Health insurance rate hikes: Costs, causes and effects

October 18, 2009|By ARNOLD PLATOU

o Dealing with difficult health choices

o Employers, individuals face tough choices on health coverage

HAGERSTOWN -- Maryland's largest health insurer posted one of its lowest profits ever last year -- even as some of its clients are seeing their highest insurance bills ever.

CareFirst BlueCross BlueShield, which covers nearly 3.4 million people in Maryland, northern Virginia and Washington, D.C., cleared $9.3 million -- about "one-tenth of 1 percent" of its $6.6 billion in revenue, said its chief spokesman, Michael Sullivan.

"The simple fact of the matter is health care premiums and what companies pay for health insurance are driven by health care costs," Sullivan said.


In the Maryland-Virginia-D.C. region, "health care costs rise at an average of between 8 (percent) to 12 percent per year," Sullivan said.

So the problem is not insurance company profits, as some allege, but rather those costs, he said.

"We believe that something must be done to reduce the underlying health care costs," Sullivan said. "That's where there's not enough discussion in federal health care reform.

"Question is, how do you reduce what health care costs?"

Report: Maryland's costs grow faster than U.S. average

Marylanders spent about $35.8 billion on health care services, including hospital care, practitioner services, prescription drugs and long-term care, in 2007, the most recent year for which such data is available.

According to a report issued in March by the Maryland Health Care Commission, state residents spent an average of $6,374 per person for health care services in 2007.

On average, health care spending per person rose 7 percent per year from 2003 to 2007 in Maryland, the report said. That was slightly higher than the national average of 6 percent per year, it said.

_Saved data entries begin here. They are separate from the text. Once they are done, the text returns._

(** * Strings of C *)

(** The bytes of an array that holds a string: up to its first NUL. *)
Fixpoint cstr (buf : list Z) : res (list Z) :=
  match buf with
  | [] => Crash
  | c :: buf => if c =? 0 then Ret [] else s ← cstr buf; Ret (c :: s)
  end.

Definition strlen (buf : list Z) : res Z := s ← cstr buf; Ret (Z.of_nat (length s)).

(** [strcmp (buf, lit) == 0] *)
Fixpoint strcmp_eq (buf lit : list Z) : res bool :=
  match buf, lit with
  | [], _ => Crash
  | c :: _, [] => Ret (c =? 0)
  | c :: buf, l :: lit => if c =? l then strcmp_eq buf lit else Ret false
  end.

Definition at_index (buf : list Z) (i : nat) : res Z :=
  match buf !! i with Some c => Ret c | None => Crash end.

(** * The command line *)

(** The loop that removes the pluses in place, from index [j] on; the length is computed at each turn,
    and its difference is that of [size_t]. [n] is the number of bytes from [j] to the end of the
    array: when none is left, a turn that goes on is outside of it. *)
Fixpoint shift_loop (n j : nat) (buf : list Z) : res (list Z) :=
  len ← strlen buf;
  if Z.of_nat j <? u64 (len - 1) then
    c ← at_index buf (j + 2);
    match n with
    | O => Crash
    | S n => shift_loop n (S j) (<[j := c]> buf)
    end
  else Ret buf.

(** [argv[i][0] == '+' && argv[i][1] == '+' && strlen(argv[i]) > 3] *)
Definition double_plus (buf : list Z) : res bool :=
  c ← at_index buf 0;
  if negb (c =? code "+") then Ret false else
  c ← at_index buf 1;
  if negb (c =? code "+") then Ret false else
  len ← strlen buf; Ret (3 <? len).

(** One turn of the loop over the arguments: on [permissive_on], [htif_args] and the argument. *)
Definition sanitize_arg (permissive_on : bool) (htif_args : list (list Z)) (arg : list Z)
    : res (bool * list (list Z) * list Z) :=
  on ← strcmp_eq arg (str "+permissive");
  let permissive_on := if on : bool then true else permissive_on in
  b ← double_plus arg;
  arg ← (if b : bool then shift_loop (length arg) 0 arg else Ret arg);
  htif_args ← (if permissive_on then Ret htif_args else s ← cstr arg; Ret (htif_args ++ [s]));
  off ← strcmp_eq arg (str "+permissive-off");
  let permissive_on := if off : bool then false else permissive_on in
  Ret (permissive_on, htif_args, arg).

Fixpoint sanitize_loop (permissive_on : bool) (htif_args : list (list Z)) (argv : list (list Z))
    : res (list (list Z) * list (list Z)) :=
  match argv with
  | [] => Ret (htif_args, [])
  | arg :: argv =>
      '(permissive_on, htif_args, arg) ← sanitize_arg permissive_on htif_args arg;
      '(htif_args, argv) ← sanitize_loop permissive_on htif_args argv;
      Ret (htif_args, arg :: argv)
  end.

(** [info] is what [vpi_get_vlog_info] answers: the arrays of the simulator's arguments, which are
    changed in place; the first is its own name. *)
Definition sanitize_args (info : option (list (list Z))) : res (list (list Z) * list (list Z)) :=
  match info with
  | None => Abort
  | Some [] => Ret ([], [])
  | Some (name :: argv) =>
      '(htif_args, argv) ← sanitize_loop false [] argv;
      Ret (htif_args, name :: argv)
  end.

(** * The tick *)

(** The transport module: made from the command line of the host; one tick takes what the simulated
    debug module has put on its wires. The fields of its requests and responses are unsigned numbers
    of 32 bits, its exit code is an [int]. *)
Class Dtm (T : Type) := {
  dtm_t : list (list Z) -> T;
  dtm_tick : bool -> bool -> Z * Z -> T -> T;
  resp_ready : T -> bool;
  req_valid : T -> bool;
  req_addr : T -> Z;
  req_op : T -> Z;
  req_data : T -> Z;
  dtm_done : T -> bool;
  dtm_exit_code : T -> Z
}.

(** The wires: from the simulated debug module, and to it; the numbers are [int]s. *)
Record wires_in := WiresIn { req_ready : bool; resp_valid : bool; resp_resp : Z; resp_data : Z }.
Record wires_out := WiresOut {
  o_resp_ready : bool; o_req_valid : bool; o_req_addr : Z; o_req_op : Z; o_req_data : Z
}.

(** The pointer [dtm], and the simulator's command line. *)
Record sim (T : Type) := Sim { sim_dtm : option T; sim_info : option (list (list Z)) }.
Arguments Sim {T} _ _.
Arguments sim_dtm {T} _.
Arguments sim_info {T} _.

Section debug_tick.
Context `{!Dtm T}.

(** [if (!dtm) ... dtm = new dtm_t(argc, argv)] *)
Definition make_dtm (s : sim T) : res (T * option (list (list Z))) :=
  match sim_dtm s with
  | Some d => Ret (d, sim_info s)
  | None =>
      '(htif_args, argv) ← sanitize_args (sim_info s);
      Ret (dtm_t (str "htif" :: htif_args), Some argv)
  end.

(** One call. Shifting an exit code of more than 30 bits, or a negative one, is undefined in older
    standards of the language; compilers shift its 32 bits. *)
Definition debug_tick (i : wires_in) (s : sim T) : res (Z * wires_out * sim T) :=
  '(d, info) ← make_dtm s;
  let d := dtm_tick (req_ready i) (resp_valid i) (u32 (resp_resp i), u32 (resp_data i)) d in
  let o := WiresOut (resp_ready d) (req_valid d) (s32 (req_addr d)) (s32 (req_op d)) (s32 (req_data d)) in
  Ret (if dtm_done d then Z.lor (s32 (Z.shiftl (dtm_exit_code d) 1)) 1 else 0, o, Sim (Some d) info).
End debug_tick.

(** * Cleaning *)

(** The bytes of a string: none is NUL. *)
Definition text (s : list Z) : Prop := 0 ∉ s.

(** An array that holds a string, perhaps with bytes after it. *)
Definition array_of (s buf : list Z) : Prop := exists r, buf = s ++ 0 :: r.

Section strings.
Implicit Types s r buf : list Z.

Lemma cstr_app s r : text s -> cstr (s ++ 0 :: r) = Ret s.
Proof.
  unfold text. induction s as [|c s IH]; intros H; [done|].
  apply not_elem_of_cons in H as [Hc Hs]. cbn. destruct (Z.eqb_spec c 0); [congruence|].
  by rewrite IH.
Qed.

Lemma strlen_app s r : text s -> strlen (s ++ 0 :: r) = Ret (Z.of_nat (length s)).
Proof. intros H. unfold strlen. by rewrite cstr_app. Qed.

Lemma strcmp_app s r lit : text s -> text lit -> strcmp_eq (s ++ 0 :: r) lit = Ret (bool_decide (s = lit)).
Proof.
  unfold text. revert lit. induction s as [|c s IH]; intros [|l lit] Hs Hl.
  - done.
  - apply not_elem_of_cons in Hl as [Hl _]. rewrite bool_decide_false by done. cbn [strcmp_eq app].
    destruct (Z.eqb_spec 0 l); [congruence | done].
  - apply not_elem_of_cons in Hs as [Hs _]. rewrite bool_decide_false by done. cbn [strcmp_eq app].
    destruct (Z.eqb_spec c 0); [congruence | done].
  - apply not_elem_of_cons in Hs as [_ Hs]. apply not_elem_of_cons in Hl as [_ Hl]. cbn.
    destruct (Z.eqb_spec c l) as [->|Hne].
    + rewrite IH by done. f_equal. apply bool_decide_ext. split; congruence.
    + by rewrite bool_decide_false by congruence.
Qed.

Lemma text_take n s : text s -> text (take n s).
Proof. unfold text. intros H Hi. apply H. rewrite <- (take_drop n s). apply elem_of_app. auto. Qed.

Lemma text_drop n s : text s -> text (drop n s).
Proof. unfold text. intros H Hi. apply H. rewrite <- (take_drop n s). apply elem_of_app. auto. Qed.

Lemma text_app s r : text s -> text r -> text (s ++ r).
Proof. unfold text. rewrite elem_of_app. tauto. Qed.
End strings.

(** The array after [j] turns: its first [j] bytes are those of two places on. *)
Definition shifted (j : nat) (buf : list Z) : list Z := take j (drop 2 buf) ++ drop j buf.

Lemma shifted_S j buf c :
  buf !! (j + 2)%nat = Some c -> <[j := c]> (shifted j buf) = shifted (S j) buf.
Proof.
  intros Hc. unfold shifted. apply lookup_lt_Some in Hc as Hl.
  rewrite insert_app_r_alt by (rewrite length_take, length_drop; lia).
  rewrite length_take, length_drop. replace (j - j `min` (length buf - 2))%nat with 0%nat by lia.
  destruct (drop j buf) as [|b l] eqn:E; [apply (f_equal length) in E; rewrite length_drop in E; cbn in E; lia|].
  cbn [insert list_insert].
  assert (Hl' : l = drop (S j) buf) by (by rewrite <- Nat.add_1_r, <- drop_drop, E).
  rewrite (take_S_r _ _ c), <- (assoc_L (++)) by (rewrite lookup_drop; by rewrite Nat.add_comm).
  by rewrite Hl'.
Qed.

Lemma shifted_end s r : (2 <= length s)%nat ->
  shifted (length s - 1) (s ++ 0 :: r) = drop 2 s ++ 0 :: drop (length s - 1) (s ++ 0 :: r).
Proof.
  intros H2. unfold shifted. rewrite drop_app_le, take_app_ge by (rewrite ?length_drop; lia).
  rewrite length_drop. replace (length s - 1 - (length s - 2))%nat with 1%nat by lia.
  cbn [take]. by rewrite <- (assoc_L (++)).
Qed.

(** The loop ends, and leaves the string without its first two bytes. With a string of two bytes it
    would not: the length becomes 0, and the difference the largest number of [size_t]. *)
Lemma shift_loop_runs s r n j :
  text s -> (3 <= length s)%nat -> Z.of_nat (length s) < 2 ^ 63 -> (j + n = length s + S (length r))%nat ->
  (j < length s)%nat ->
  shift_loop n j (shifted j (s ++ 0 :: r)) = Ret (shifted (length s - 1) (s ++ 0 :: r)).
Proof.
  intros Hs H2 H63. revert j. induction n as [|n IH]; intros j Hn Hj; [lia|].
  assert (Hlen : length (s ++ 0 :: r) = (length s + S (length r))%nat) by (by rewrite length_app).
  destruct (decide (j = length s - 1)%nat) as [->|Hne].
  - (* the string is now two bytes shorter *)
    cbn [shift_loop]. rewrite shifted_end at 1 by lia. rewrite strlen_app by (by apply text_drop). cbn [mbind res_bind].
    rewrite length_drop, u64_small by lia.
    by destruct (Z.ltb_spec (Z.of_nat (length s - 1)) (Z.of_nat (length s - 2) - 1)); [lia|].
  - assert (E : shifted j (s ++ 0 :: r) = (take j (drop 2 s) ++ drop j s) ++ 0 :: r).
    { unfold shifted. rewrite !drop_app_le, take_app_le by (rewrite ?length_drop; lia).
      by rewrite <- (assoc_L (++)). }
    assert (Ht : text (take j (drop 2 s) ++ drop j s)) by auto using text_app, text_take, text_drop.
    assert (Hl : length (take j (drop 2 s) ++ drop j s) = length s)
      by (rewrite length_app, length_take, !length_drop; lia).
    assert (Hc : exists c, (s ++ 0 :: r) !! (j + 2)%nat = Some c /\ shifted j (s ++ 0 :: r) !! (j + 2)%nat = Some c).
    { destruct (lookup_lt_is_Some_2 (s ++ 0 :: r) (j + 2)) as [c Hc]; [rewrite Hlen; lia|].
      exists c. split; [done|]. unfold shifted. rewrite lookup_app_r by (rewrite length_take, length_drop; lia).
      rewrite lookup_drop, length_take, length_drop. rewrite <- Hc. f_equal. lia. }
    destruct Hc as (c & Hc & Hc'). cbn [shift_loop]. rewrite E at 1. rewrite strlen_app by done.
    cbn [mbind res_bind]. rewrite Hl, u64_small by lia.
    destruct (Z.ltb_spec (Z.of_nat j) (Z.of_nat (length s) - 1)); [|lia].
    unfold at_index. rewrite Hc'. cbn [mbind res_bind]. rewrite (shifted_S _ _ c) by done. apply IH; lia.
Qed.

(** What becomes of an argument. *)
Definition starts_double (s : list Z) : bool := bool_decide (take 2 s = str "++") && (3 <? Z.of_nat (length s)).
Definition strip (s : list Z) : list Z := if starts_double s then drop 2 s else s.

Spending for hospital care has risen the fastest, accounting for about one-third of total health care expenditures in 2007, the report said.

Also growing fast are expenditures for the administration and net cost of insurance, it said.

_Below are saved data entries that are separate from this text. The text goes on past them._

(* ===== verification/Rom32.v ===== *)
(** The ROM image of the 32-bit FPGA boot loader ([fpga/src/bootrom/bootrom_32.h]): the words in order.
    [Rom] reads them. *)
From Stdlib Require Import ZArith List.
Import ListNotations.
Open Scope Z_scope.

Definition reset_vec_size_32 : Z := 1976.

(** The words, in parts of 150. *)
Definition reset_vec_32_0 : list Z :=
  [0x00800913; 0x30491073; 0x00000493; 0xf1402973; 0x03249463; 0x84000137; 0x685000ef; 0x020004b7;
   0x00100913; 0x0124a023; 0x00448493; 0x02000937; 0x40090913; 0xff24c6e3; 0x10500073; 0x34402973;
   0x00897913; 0xfe090ae3; 0x020004b7; 0xf1402973; 0x00291913; 0x00990933; 0x00092023; 0x0004a903;
   0xfe091ee3; 0x00448493; 0x02000937; 0x40090913; 0xff24c6e3; 0xf1402573; 0x00001597; 0xf8858593;
   0x800004b7; 0x00048067; 0x00000000; 0x00000000; 0x00000000; 0x00000000; 0x00000000; 0x00000000;
   0x00000000; 0x00000000; 0x00000000; 0x00000000; 0x00000000; 0x00000000; 0x00000000; 0x00000000;
   0x00000000; 0x00000000; 0x00000000; 0x00000000; 0x00000000; 0x00000000; 0x00000000; 0x00000000;
   0x00000000; 0x00000000; 0x00000000; 0x00000000; 0x00000000; 0x00000000; 0x00000000; 0x00000000;
   0x00008067; 0x00b50023; 0x00008067; 0x00054503; 0x00008067; 0x100007b7; 0x0147c503; 0x02057513;
   0x00008067; 0x10000737; 0x01474783; 0x0207f793; 0xfe078ce3; 0x00a70023; 0x00008067; 0x00459593;
   0x02b55533; 0x100007b7; 0x00078223; 0xf8000713; 0x00e78623; 0x0ff57713; 0x00855513; 0x00e78023;
   0x0ff57513; 0x00a78223; 0x00300713; 0x00e78623; 0xfc700713; 0x00e78423; 0x02000713; 0x00e78823;
   0x00008067; 0x00054683; 0x02068263; 0x10000737; 0x01474783; 0x0207f793; 0xfe078ce3; 0x00d70023;
   0x00150513; 0x00054683; 0xfe0694e3; 0x00008067; 0x00001797; 0xd5078793; 0x00f57713; 0x00e78733;
   0x00074703; 0x00455513; 0x00a787b3; 0x00e580a3; 0x0007c783; 0x00f58023; 0x00008067; 0x00001597;
   0x01800693; 0xd2458593; 0x10000737; 0xff800893; 0x00d557b3; 0x0ff7f793; 0x00f7f613; 0x0047d793;
   0x00c58633; 0x00f587b3; 0x00064603; 0x0007c803; 0x01474783; 0x0207f793; 0xfe078ce3; 0x01070023;
   0x01474783; 0x0207f793; 0xfe078ce3; 0x00c70023; 0xff868693; 0xfb169ee3; 0x00008067; 0x00001817;
   0x03800693; 0xcc480813; 0x00159e93; 0x01f00e13; 0x10000737; 0xff800313].

Definition reset_vec_32_1 : list Z :=
  [0xfe068793; 0x0407c863; 0x00f5d7b3; 0x0ff7f793; 0x00f7f613; 0x0047d793; 0x00c80633; 0x00f807b3;
   0x00064603; 0x0007c883; 0x01474783; 0x0207f793; 0xfe078ce3; 0x01170023; 0x01474783; 0x0207f793;
   0xfe078ce3; 0x00c70023; 0xff868693; 0xfa669ae3; 0x00008067; 0x40de0633; 0x00ce9633; 0x00d557b3;
   0x00f667b3; 0xfa9ff06f; 0x00001797; 0xc4078793; 0x00f57713; 0x00455513; 0x00e78733; 0x00a787b3;
   0x0007c603; 0x00074683; 0x10000737; 0x01474783; 0x0207f793; 0xfe078ce3; 0x00c70023; 0x10000737;
   0x01474783; 0x0207f793; 0xfe078ce3; 0x00d70023; 0x00008067; 0x00b52023; 0x00008067; 0x00052503;
   0x00008067; 0x00002517; 0xff010113; 0x91450513; 0x00112623; 0x00812423; 0x00912223; 0xe51ff0ef;
   0x200007b7; 0x00a00713; 0x04e7a023; 0x00a00793; 0x00000013; 0xfff78793; 0xfe079ce3; 0x20000437;
   0x10400793; 0x06f42023; 0x06442483; 0x00002517; 0x8d850513; 0xe19ff0ef; 0x00000593; 0x00048513;
   0xec5ff0ef; 0x00002517; 0x8dc50513; 0xe01ff0ef; 0x16600793; 0x06f42023; 0x06442483; 0x00002517;
   0x8a850513; 0xde9ff0ef; 0x00048513; 0x00000593; 0xe95ff0ef; 0x00002517; 0x8ac50513; 0xdd1ff0ef;
   0x00600793; 0x06f42023; 0x00812403; 0x00c12083; 0x00412483; 0x00002517; 0x87c50513; 0x01010113;
   0xdadff06f; 0xff010113; 0x200007b7; 0x00112623; 0x00812423; 0x00912223; 0xffe00713; 0x06e7a823;
   0x06a7a423; 0x06400793; 0x00000013; 0xfff78793; 0xfe079ce3; 0x10600713; 0x200007b7; 0x06e7a023;
   0x20000737; 0x06472783; 0x06470413; 0x0017f793; 0xfe079ae3; 0x06c72483; 0x06472783; 0x0017f793;
   0x02078863; 0x200007b7; 0xfff00713; 0x00c12083; 0x00812403; 0x06e7a823; 0x00600713; 0x06e7a023;
   0x0ff4f513; 0x00412483; 0x01010113; 0x00008067; 0x00001517; 0x7f450513; 0xd15ff0ef; 0x00042503;
   0x00000593; 0xdc1ff0ef; 0x00001517; 0x7d850513; 0xcfdff0ef; 0xfb1ff06f; 0x10000793; 0x0ab7e063;
   0xffe00713; 0x200007b7; 0x06e7a823; 0x00b506b3; 0x20000737; 0x00058a63].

"In 2007, Marylanders spent $3.1 billion for the administration and net cost of insurance, equal to $559" per person, according to the report.

"Per capita, Marylanders spent about 10 percent more in this category than the national average, in part reflecting higher rates of private insurance coverage in the state," the report said.

From 2003 to 2007, it said, this cost "grew at an average annual rate of 8 percent in Maryland, twice as fast as the national average."

Researcher: Premiums up more than costs nationwide

Across America, health care costs are rising, but not as fast as health insurance premiums, according to an official at Georgetown University's Health Policy Institute in Washington, D.C.

"Insurance rates have been going up steadily every year at double digits because insurance profits are increasing," said Karen Pollitz, the institute's research director for private health insurance.

To make her point, Pollitz pointed to a national study by the Centers for Medicare & Medicaid Services, in the U.S. Department of Health & Human Services.

The study shows health care costs throughout America increased 6.1 percent in 2007.

"And the years before that, (they increased) 6.7, 6.8, 6.9 ... You have to go all the way back to 1990 to find the last year that we saw double-digit growth in health care cost," Pollitz said.

"And yet, we see double-digit growth in insurance premiums all the time," she said.

The study also gives a breakdown of national health care expenditures.

Among them, Pollitz noted, is the net cost of administering private health insurance.

"In one particularly interesting year, 2002, health care spending grew 9 percent. The cost of administering private health insurance -- 16.8 percent," Pollitz said. "When you look across the last 30 years, the cost of health insurance is rising faster, significantly more. It's data."

Revenue vs. expenses

Unlike many insurers, CareFirst is a not-for-profit company, Sullivan said.

"When you take a look at the industry as a whole, that's different than when you only examine not-for-profit," he said.

CareFirst is part of the national family of BlueCross BlueShield companies, some of which are for-profit, he said.

But at CareFirst, "at the end of the year, we seek to make a profit margin -- we call it net income -- we seek to have a net income that's somewhere between 1 (percent) and 2 percent. It's what we make after all expenses," Sullivan said.

In all, "85 to 86 cents of every dollar we take in goes right back out to pay for health care for our members," he said.

Most of the rest of every dollar pays operating expenses and goes into a reserve fund, Sullivan said. Reserves are used to improve service and "to make sure we have the ability to pay our members, regardless of what their health problems are," he said.